On Aug 8, 2007, at 10:52 AM, Marshall Eubanks wrote:
On Aug 8, 2007, at 1:35 PM, Douglas Otis wrote:
On Aug 8, 2007, at 3:02 AM, Harald Alvestrand wrote:

What happened to draft-hain-1918bis-01, which tried to get more address space for private Internets, but expired back in 2005?

I see the point about regarding 240.0.0.0/4 as "tainted space" and therefore being less than useful on the public Internet.....

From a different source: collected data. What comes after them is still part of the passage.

(* ===== verification/Narrow.v ===== *)
(** * Presentation views of a report

    [Report.Narrow] and the record of what it withheld ([signal_view.go],
    [signals_withheld.go]). *)

From S2P Require Import Prelude GoOrder GoText Semantics Domain Signals Rules SignalOrder Report.

(** ** The withheld record *)

(** The reasons [validate] refuses a record, in the order it tests them. *)
Inductive WithheldError :=
  | NegativeCapOrCount
  | FloorNotASeverity (floor : string)
  | FloorCountWithoutFloor
  | CapCountWithoutCap
  | NoNarrowingNamed.

(** go: pkg/codesignal/signals_withheld.go#validate *)
Definition validateWithheld (w : SignalsWithheld) : option WithheldError :=
  if (wh_Top w <? 0)%Z || (wh_BelowMinSeverity w <? 0)%Z || (wh_BeyondTop w <? 0)%Z
  then Some NegativeCapOrCount
  else if (wh_MinSeverity w != "")
          && match ParseSeverityFloor (wh_MinSeverity w) with Some _ => false | None => true end
  then Some (FloorNotASeverity (wh_MinSeverity w))
  else if (wh_MinSeverity w == "") && negb (wh_BelowMinSeverity w =? 0)%Z
  then Some FloorCountWithoutFloor
  else if (wh_Top w =? 0)%Z && negb (wh_BeyondTop w =? 0)%Z then Some CapCountWithoutCap
  else if (wh_MinSeverity w == "") && (wh_Top w =? 0)%Z then Some NoNarrowingNamed
  else None.

(** The JSON object: each pair is present while its narrowing is in effect. *)
Record WithheldWire := mkWithheldWire {
  ww_floor : option (string * Z); ww_cap : option (Z * Z)
}.

(** go: pkg/codesignal/signals_withheld.go#MarshalJSON *)
Definition marshalWithheld (w : SignalsWithheld) : WithheldError + WithheldWire :=
  match validateWithheld w with
  | Some err => inl err
  | None =>
      inr (mkWithheldWire
        (if wh_MinSeverity w != "" then Some (wh_MinSeverity w, wh_BelowMinSeverity w) else None)
        (if (0 <? wh_Top w)%Z then Some (wh_Top w, wh_BeyondTop w) else None))
  end.
Lemma scan_digits_sound s a r : scan_digits s = (a, r) → s = a +:+ r ∧ scan_digits a = (a, "").
Proof.
  revert a r. induction s as [|d s IH]; intros a r; cbn [scan_digits]; [by intros [= <- <-]|].
  destruct (is_digit d) eqn:E; [|by intros [= <- <-]].
  destruct (scan_digits s) as [b r'] eqn:Es. intros [= <- <-]. destruct (IH b r') as [-> H]; [done|].
  split; [done|]. cbn. by rewrite E, H.
Qed.

Lemma scan_digits1_app s a r rest :
  scan_digits1 s = Some (a, r) → no_digit rest → scan_digits1 (s +:+ rest) = Some (a, r +:+ rest).
Proof.
  unfold scan_digits1. destruct (scan_digits s) as [b r'] eqn:E. destruct b as [|c b]; [done|].
  intros [= <- <-] H. by rewrite (scan_digits_app _ _ _ _ E H).
Qed.

Lemma scan_digits1_sound s a r :
  scan_digits1 s = Some (a, r) → s = a +:+ r ∧ scan_digits1 a = Some (a, "").
Proof.
  unfold scan_digits1. destruct (scan_digits s) as [b r'] eqn:E. destruct b as [|c b]; [done|].
  intros [= <- <-]. destruct (scan_digits_sound _ _ _ E) as [-> H]. by rewrite H.
Qed.

Lemma scan_int_app s a r rest :
  scan_int s = Some (a, r) → no_digit rest → scan_int (s +:+ rest) = Some (a, r +:+ rest).
Proof.
  destruct s as [|c s]; [done|]. cbn [String.append scan_int].
  destruct (_ =? _)%N; [by intros [= <- <-]|]. destruct (is_digit c); [|done].
  destruct (scan_digits s) as [b r'] eqn:E. intros [= <- <-] H.
  by rewrite (scan_digits_app _ _ _ _ E H).
Qed.

Lemma scan_int_sound s a r : scan_int s = Some (a, r) → s = a +:+ r ∧ scan_int a = Some (a, "").
Proof.
  destruct s as [|c s]; [done|]. cbn [scan_int].
  destruct (_ =? _)%N eqn:E0; [intros [= <- <-]; cbn; by rewrite E0|].
  destruct (is_digit c) eqn:E1; [|done]. destruct (scan_digits s) as [b r'] eqn:E. intros [= <- <-].
  destruct (scan_digits_sound _ _ _ E) as [-> H]. cbn. by rewrite E0, E1, H.
Qed.

Lemma scan_frac_app s a r rest :
  scan_frac s = Some (a, r) → no_frac rest → scan_frac (s +:+ rest) = Some (a, r +:+ rest).
Proof.
  intros H [Hd Hf]. destruct s as [|c s]; cbn [String.append scan_frac] in *.
  - injection H as <- <-. destruct rest; [done|]. cbn. by rewrite Hf.
  - destruct (_ =? _)%N; [|by injection H as <- <-].
    destruct (scan_digits1 s) as [[b r']|] eqn:E; [|done]. injection H as <- <-.
    by rewrite (scan_digits1_app _ _ _ _ E Hd).
Qed.

Lemma scan_frac_sound s a r :
  scan_frac s = Some (a, r) → s = a +:+ r ∧ scan_frac a = Some (a, "") ∧ no_digit a.
Proof.
  destruct s as [|c s]; cbn [scan_frac]; [by intros [= <- <-]|].
  destruct (_ =? _)%N eqn:E0; [|by intros [= <- <-]].
  destruct (scan_digits1 s) as [[b r']|] eqn:E; [|done]. intros [= <- <-].
  destruct (scan_digits1_sound _ _ _ E) as [-> H]. cbn. rewrite E0, H. repeat split.
  apply N.eqb_eq in E0. unfold is_digit. by rewrite E0.
Qed.

Lemma scan_exp_app s a r rest :
  scan_exp s = Some (a, r) → delim rest → scan_exp (s +:+ rest) = Some (a, r +:+ rest).
Proof.
  intros H [[Hd _] He]. destruct s as [|c s]; cbn [String.append scan_exp] in *.
  - injection H as <- <-. destruct rest; [done|]. cbn. by rewrite He.
  - destruct (_ || _); [|by injection H as <- <-].
    destruct s as [|d s]; [done|]. cbn [String.append]. destruct (_ || _).
    + destruct (scan_digits1 s) as [[b r']|] eqn:E; [|done]. injection H as <- <-.
      by rewrite (scan_digits1_app _ _ _ _ E Hd).
    + destruct (scan_digits1 (String d s)) as [[b r']|] eqn:E; [|done]. injection H as <- <-.
      change (String d (s +:+ rest)) with (String d s +:+ rest).
      by rewrite (scan_digits1_app _ _ _ _ E Hd).
Qed.

Lemma scan_exp_sound s a r :
  scan_exp s = Some (a, r) → s = a +:+ r ∧ scan_exp a = Some (a, "") ∧ no_frac a.
Proof.
  destruct s as [|c s]; cbn [scan_exp]; [by intros [= <- <-]|].
  destruct (_ || _) eqn:E0; [|by intros [= <- <-]]. destruct s as [|d s]; [done|].
  assert (∀ t, no_frac (String c t)) as Hn.
  { intros t. apply orb_true_iff in E0 as [H%N.eqb_eq|H%N.eqb_eq]; split; cbn; unfold is_digit;
      by rewrite H. }
  destruct ((code d =? 43)%N || (code d =? 45)%N) eqn:E1.
  - destruct (scan_digits1 s) as [[b r']|] eqn:E; [|done]. intros [= <- <-].
    destruct (scan_digits1_sound _ _ _ E) as [-> H].
    split; [done|]. split; [|apply Hn]. cbn [fst snd cons_fst scan_exp]. by rewrite E0, E1, H.
  - destruct (scan_digits1 (String d s)) as [[b r']|] eqn:E; [|done]. intros [= <- <-].
    destruct (scan_digits1_sound _ _ _ E) as [Hs H]. destruct b as [|d' b].
    { by unfold scan_digits1 in H. }
    injection Hs as <- ->. split; [done|]. split; [|apply Hn].
    cbn [fst snd cons_fst scan_exp]. by rewrite E0, E1, H.
Qed.

Lemma no_digit_app a b : no_digit a → no_digit b → no_digit (a +:+ b).
Proof. by destruct a. Qed.

Lemma scan_unsigned_app s a r rest :
  scan_unsigned s = Some (a, r) → delim rest → scan_unsigned (s +:+ rest) = Some (a, r +:+ rest).
Proof.
  unfold scan_unsigned. intros H Hd. destruct (scan_int s) as [[x s1]|] eqn:E1; [|done].
  rewrite (scan_int_app _ _ _ rest E1) by apply Hd.
  destruct (scan_frac s1) as [[y s2]|] eqn:E2; [|done].
  rewrite (scan_frac_app _ _ _ rest E2) by apply Hd.
  destruct (scan_exp s2) as [[z s3]|] eqn:E3; [|done].
  rewrite (scan_exp_app _ _ _ rest E3) by apply Hd. by injection H as <- <-.
Qed.

Lemma scan_unsigned_sound s a r :
  scan_unsigned s = Some (a, r) → s = a +:+ r ∧ scan_unsigned a = Some (a, "").
Proof.
  unfold scan_unsigned. intros H. destruct (scan_int s) as [[x s1]|] eqn:E1; [|done].
  destruct (scan_frac s1) as [[y s2]|] eqn:E2; [|done].
  destruct (scan_exp s2) as [[z s3]|] eqn:E3; [|done]. injection H as <- <-.
  destruct (scan_int_sound _ _ _ E1) as (-> & Hx).
  destruct (scan_frac_sound _ _ _ E2) as (-> & Hy & Hyd).
  destruct (scan_exp_sound _ _ _ E3) as (-> & Hz & Hzd). split; [by rewrite !append_assoc_str|].
  rewrite (scan_int_app _ _ _ (y +:+ z) Hx) by (apply no_digit_app; [done|apply Hzd]).
  cbn [String.append]. rewrite (scan_frac_app _ _ _ z Hy) by done. cbn [String.append].
  by rewrite Hz.
Qed.

Lemma scan_number_app s a r rest :
  scan_number s = Some (a, r) → delim rest → scan_number (s +:+ rest) = Some (a, r +:+ rest).
Proof.
  destruct s as [|c s]; [done|]. cbn [String.append scan_number]. destruct (_ =? _)%N.
  - destruct (scan_unsigned s) as [[b r']|] eqn:E; [|done]. intros [= <- <-] H.
    by rewrite (scan_unsigned_app _ _ _ _ E H).
  - intros E H. by apply (scan_unsigned_app (String c s)).
Qed.

Lemma scan_number_sound s a r : scan_number s = Some (a, r) → s = a +:+ r ∧ wf_number a.
Proof.
  unfold wf_number. destruct s as [|c s]; [done|]. cbn [scan_number]. destruct (_ =? _)%N eqn:E0.
  - destruct (scan_unsigned s) as [[b r']|] eqn:E; [|done]. intros [= <- <-].
    destruct (scan_unsigned_sound _ _ _ E) as [-> H]. split; [done|]. cbn. by rewrite E0, H.
  - intros E. destruct (scan_unsigned_sound _ _ _ E) as [Hs H]. split; [done|].
    destruct a as [|d a]; [done|]. injection Hs as <- ->. cbn [scan_number]. by rewrite E0.
Qed.

(** *** Values *)

Lemma skip_ws_char c s : is_ws c = false → skip_ws (String c s) = String c s.
Proof. intros H. cbn. by rewrite H. Qed.

Lemma is_char_hit n c s : code c = n → is_char n (String c s) = Some s.
Proof. intros <-. cbn. by rewrite N.eqb_refl. Qed.
(** Plain JSON goes through as it is. *)
Lemma jsonc_plain s j : parse s = Some j → uncommented s = Some s ∧ stripJSONCComments s = s.
Proof.
  unfold parse. intros H. enough (stable s) as [Hp Hk].
  { specialize (Hp ""). specialize (Hk ""). rewrite !append_empty_r in Hp, Hk.
    assert (uncommented s = Some s) as E by (rewrite Hp; cbn; by rewrite append_empty_r).
    split; [done|]. unfold stripJSONCComments. rewrite E, Hk. change (stripTrailingCommas "") with "". by rewrite append_empty_r. }
  destruct (stable_ws s) as (w & E & Hw & _). rewrite E. apply stable_app; [done|].
  destruct (scan_value _ _ _) as [[j' r]|] eqn:Es; [|done]. apply scan_consumes in Es as (p & -> & Hp & _).
  apply stable_app; [done|]. destruct (stable_ws r) as (w' & E' & Hw' & _).
  destruct (skip_ws r); [|done]. by rewrite E', append_empty_r.
Qed.

(** A text with a block comment that has no end is not accepted. *)
Lemma unterminated_rejected s : uncommented s = None → parse (stripJSONCComments s) = None.
Proof.
  intros H. unfold stripJSONCComments. rewrite H. destruct (parse s) as [j|] eqn:E; [|done].
  apply jsonc_plain in E as [E _]. congruence.
Qed.

(** A layout with every kind of gap. *)
Module Example.

Definition strings : cst := CArray [
  ([TSpace (byte_of 10); TLine " first"], CAtom (JString "test/**/*.ts"), []);
  ([TBlock " second **"], CAtom (JString "a // b"), [TSpace " "%char])] (Some [TLine ", none left"]).

Definition tsconfig : document :=
  mkDocument [TBlock ""] (CObject [
    ([], "exclude", [TSpace " "%char], [TBlock "x"], strings, []);
    ([TSpace (byte_of 9)], "strict", [], [], CAtom (JBool true), [])] (Some [TSpace (byte_of 13)])) [] (Some " eof").

Lemma jsonc_reads_witness :
  document_ok tsconfig ∧ parse (stripJSONCComments (document_text tsconfig)) = Some (value (doc_value tsconfig)).
Proof.
  assert (document_ok tsconfig) as H.
  { repeat split; repeat constructor. }
  split; [exact H|]. apply (jsonc_reads tsconfig H); vm_compute; [repeat split|discriminate].
Defined.

End Example.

RFC 3330 listed as not currently part of the public Internet:

0.0.0.0/8       "this"                 16,777,216
10.0.0.0/8      "private"      16,777,216
127.0.0.0/8     "loopback"     16,777,216
169.254.0.0/16  "link-local"       65,536
172.16.0.0/12   "private"       1,048,576
192.0.2.0/24    "test-net"            256
192.168.0.0/16  "private"          65,536
192.18.0.0/15   "benchmark"       131,072
224.0.0.0/4     "multicast"   268,435,456

This is simply wrong. Multicast is certainly part of the public Internet, it is certainly used on the public Internet and (I might point out) people (including yours truly) make money from it.

You are right. Indeed Multicast is part of the public Internet. The concern has been with respect to availability of general purpose public IP addresses, where multicast would be excluded as would private IP addresses. This should have read "not currently part of the 'general use' public Internet."